Since 1 or 2 months back an app attracts me. But due to my laziness i hadn’t given enough time to it in past. But tonight i decide to give it a serious try. I sit on computer with the apk of that application on hand.
For every app my first try is to look at the app’s private directory and check whether i could find any interesting information hidden on database or on preferences file. But this very app has nothing of this type. That’s why this need a serious try.
I have the apk means i have the source code.All i need to do is extract the apk and then convert the .dex file to .jar package. After this the story goes easy cause that jar package can easily be converted to a zip file full of source code.
Yahoooooo.
Then starts slightly extensive task. I have to go through the source code and then find function of interests. For example the API call to get the login credentials, to send and receive vital information and so on.
On the way i find out an back door on the login logic. The programmer had used a string which when entered into login field will give you access without any user varification.
Ya first dose of the excitement to increment my heart beat 😀 😀
CUsed a REST Client over Chrome to test the API found. Slowly i started to find out the GEMS. With a flash of excitement i find out the exact information i was looking after and it is successfully HACKED.
Few minutes there after is used to “lick the hand used to rip the honey” :D.
Thinking about emailing the developer about the hack that i have done…
What should i do??
Ok i will think about this later. for now lets list down the holes that i find out on this app.

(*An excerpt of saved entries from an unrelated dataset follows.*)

(** [vadf["Class"] = vadf["Class"].ffill()]: a scan carrying the last
    non-null value seen. *)
Fixpoint ffill_Class (last : option string) (s : seq row) : seq row :=
  match s with
  | [::] => [::]
  | r :: s' =>
      let c := if Class r is Some _ then Class r else last in
      set_Class c r :: ffill_Class c s'
  end.

(** [vadf.dropna(subset=["Value"]).reset_index(drop=True)] *)
Definition dropna_Value (s : seq row) : seq row :=
  [seq r <- s | Value r != None].

Definition csv_post_process (vadf : seq raw_row) : seq row :=
  let vadf := [seq insert_Class r | r <- vadf] in
  let vadf := [seq account_to_Class r | r <- vadf] in
  let vadf := ffill_Class None vadf in
  dropna_Value vadf.

(** ** post_process *)

Definition is_subtotal_or_total (r : row) : bool :=
  (Symbol r == Some lit_Subtotal) || (Symbol r == Some lit_Total).

(** Step 1: null out [Class] on Subtotal and Total rows. *)
Definition null_total (r : row) : row :=
  if is_subtotal_or_total r then set_Class None r else r.

Definition null_totals (vadf : seq row) : seq row :=
  [seq null_total r | r <- vadf].

(** [vadf["Name"] = vadf["Name"].fillna("None")] *)
Definition fillna_Name (r : row) : row :=
  if Name r is None then set_Name (Some lit_None) r else r.

(** The lambda applied to every row:
    ["Fixed" if fixed_regex.search(row.Name) else row.Class]; it is run
    on names that [fillna] has already made non-null. *)
Definition fixed_or_Class (r : row) : option string :=
  if (if Name r is Some n then fixed_regex_search n else false)
  then Some lit_Fixed else Class r.

(** Step 2, the body of [if fixed:]. *)
Definition fixed_step (vadf : seq row) : seq row :=
  let vadf := [seq fillna_Name r | r <- vadf] in
  [seq set_Class (fixed_or_Class r) r | r <- vadf].

Definition class_dict (cmdf : seq class_entry) : dict _ (option string) :=
  dict_of [seq (cm_Class e, cm_ClassMap e) | e <- cmdf].

(** Step 3:
    [vadf.loc[vadf["Class"].isin(cmdf.Class), "Class"] =
       vadf["Class"].map(dict(zip(cmdf.Class, cmdf.ClassMap)))] *)
Definition remap_Class (cmdf : seq class_entry) (r : row) : row :=
  if Class r \in [seq cm_Class e | e <- cmdf]
  then set_Class (series_map (class_dict cmdf) (Class r)) r
  else r.

Definition class_map_step (cmdf : seq class_entry) (vadf : seq row) : seq row :=
  [seq remap_Class cmdf r | r <- vadf].

Definition asset_dict (amdf : seq asset_entry) : dict _ (option string) :=
  dict_of [seq (am_Name e, am_Class e) | e <- amdf].

(** Step 4:
    [vadf.loc[vadf["Name"].isin(amdf.Name), "Class"] =
       vadf["Name"].map(dict(zip(amdf.Name, amdf.Class)))] *)
Definition remap_asset (amdf : seq asset_entry) (r : row) : row :=
  if Name r \in [seq am_Name e | e <- amdf]
  then set_Class (series_map (asset_dict amdf) (Name r)) r
  else r.

Definition asset_map_step (amdf : seq asset_entry) (vadf : seq row) : seq row :=
  [seq remap_asset amdf r | r <- vadf].

(** The frame [vadf] as [post_process] leaves it (it is mutated in place
    and read again by [write_results]). *)
Definition post_process (vadf : seq row) (cmdf : seq class_entry)
    (amdf : seq asset_entry) (fixed : bool) : seq row :=
  let vadf := null_totals vadf in
  let vadf := if fixed then fixed_step vadf else vadf in
  let vadf := class_map_step cmdf vadf in
  asset_map_step amdf vadf.

(** What [post_process] prints. *)
Definition post_process_stdout (fixed quiet : bool) : seq string :=
  if fixed && ~~ quiet then [:: "Fixed mode"%string] else [::].

(** ** write_results *)

(** A row of the candidates frame [odf]: columns [Name], [Class], [%]. *)
Record candidate : Type := Candidate {
  cand_Name : option string;
  cand_Class : option string;
  cand_Pct : Q
}.

(** What one call of [write_results] hands to [to_csv], and what it
    prints, for a call that reaches its [to_csv] calls; the frames on
    which the candidates selection raises first are set apart by
    [reports_written] below. *)
Record results : Type := Results {
  candidates_csv : option (string * seq candidate);
  report_csv : string * seq row;
  alloc_csv : string * seq row;
  results_stdout : seq string
}.

(** [date_suffix]; [now_strftime] stands for [datetime.now().strftime]. *)
Definition date_suffix_of (now_strftime : string -> string) (date_on : bool)
    (date_format : string) : string :=
  if date_on then ("-" ++ now_strftime date_format)%string else ""%string.

(** [vadf.Class.str.startswith("Other")], null on a null [Class]. *)
Definition startswith_Other (r : row) : option bool :=
  omap (String.prefix lit_Other) (Class r).

(** [vadf.dropna(subset=["Class"])[vadf.Class.str.startswith("Other").dropna()]]:
    the rows with a non-null [Class], indexed by the non-null entries of
    the mask. *)
Definition other_rows (vadf : seq row) : seq row :=
  [seq r <- [seq r <- vadf | Class r != None]
         | startswith_Other r == Some true].

(** [odf]: the selection projected on [["Name", "Class"]]. *)
Definition candidates_of (vadf : seq row) : seq (option string * option string) :=
  [seq (Name r, Class r) | r <- other_rows vadf].

(** [odf["%"] = 1.0] *)
Definition add_pct (odf : seq (option string * option string)) : seq candidate :=
  [seq Candidate nc.1 nc.2 (Qmake 1 1) | nc <- odf].

(** The rows removed before sorting: headers, subtotals and totals. *)
Definition is_structural (r : row) : bool :=
  [|| Symbol r == Some lit_Subtotal, Symbol r == Some lit_Total
    | Name r == Some lit_Name].

Definition drop_structural (vadf : seq row) : seq row :=
  [seq r <- vadf | ~~ is_structural r].

(** [cmdf.Order.notnull().values.sum() > 0] *)
Definition has_order (cmdf : seq class_entry) : bool :=
  0 < count (fun e => cm_Order e != None) cmdf.

Definition order_dict (cmdf : seq class_entry) : dict _ (option Z) :=
  dict_of [seq (cm_ClassMap e, cm_Order e) | e <- cmdf].
(** * markdown_math_to_word: the formula rasterizer and the export transform

    A shallow embedding of the two source units of the repository that carry
    its logic:

    - [MathToImage] (the React component that typesets a formula into an
      off-screen container, captures it with html2canvas and shows the
      resulting image), and
    - [App.handleCopy] (the export action: readiness gate, clone and inline
      styles, regular-expression attribute injection, clipboard tiers).

    Conventions of the embedding.

    - A JavaScript [number] is modelled by a rational; [NaN] and
      [undefined] are [None].  The scale and the size of the capture, which
      are rounded up to whole pixels, are computed as the program computes
      them: every product and quotient is rounded to the nearest binary64
      number ([JS.double]).  Infinities are not modelled: the theorems on
      these quantities assume sizes and ratios far inside the range of
      binary64.  The other quantities (font size, padding) are computed on
      exact rationals.  Module [Binary64] repeats evaluations on the
      primitive floating-point numbers.
    - A JavaScript string is a [string] of bytes, the UTF-8 encoding of its
      text.  All patterns of the source are ASCII and no ASCII byte occurs
      inside a multi-byte sequence, so matching byte by byte agrees with
      matching by code unit; white space beyond ASCII is recognised by its
      encoding ([JS.blank]).
    - Browser services the source calls but does not define ([parseFloat],
      [katex.renderToString]) are fields of a [Host] record; what the browser
      answers at run time (measurements, captured canvases, clipboard
      outcomes) arrives as data of the events that drive the model. *)

From Stdlib Require Import String Ascii List Bool Arith ZArith QArith Qpower Qround Qabs Qminmax Lia.
From Stdlib Require Import DecimalString Lqa Permutation.
From Stdlib Require Import Floats.PrimFloat Floats.SpecFloat Floats.FloatOps.
Import ListNotations.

- providing back door on login mechanism for testing purpose. ( it makes his/her job easy along with mine 😀 )
- using a hard-coded user token for api call. (Only thing it can do is increase the packet size of the request but no security )
- No cross checking for the delivery of the product associated with purchase. ( as user have to make purchase from online payment gateway, the server should challenge app to send the transactionID and server need to verify it. But this dumb developer had fooled his manager by expecting it on API call but does no verification before delivery. )
- obfuscate the code when your app is dealing with sensitive information like purchase
Lastly i find out one interesting construct. Here the developer had used for loop for some unusual task.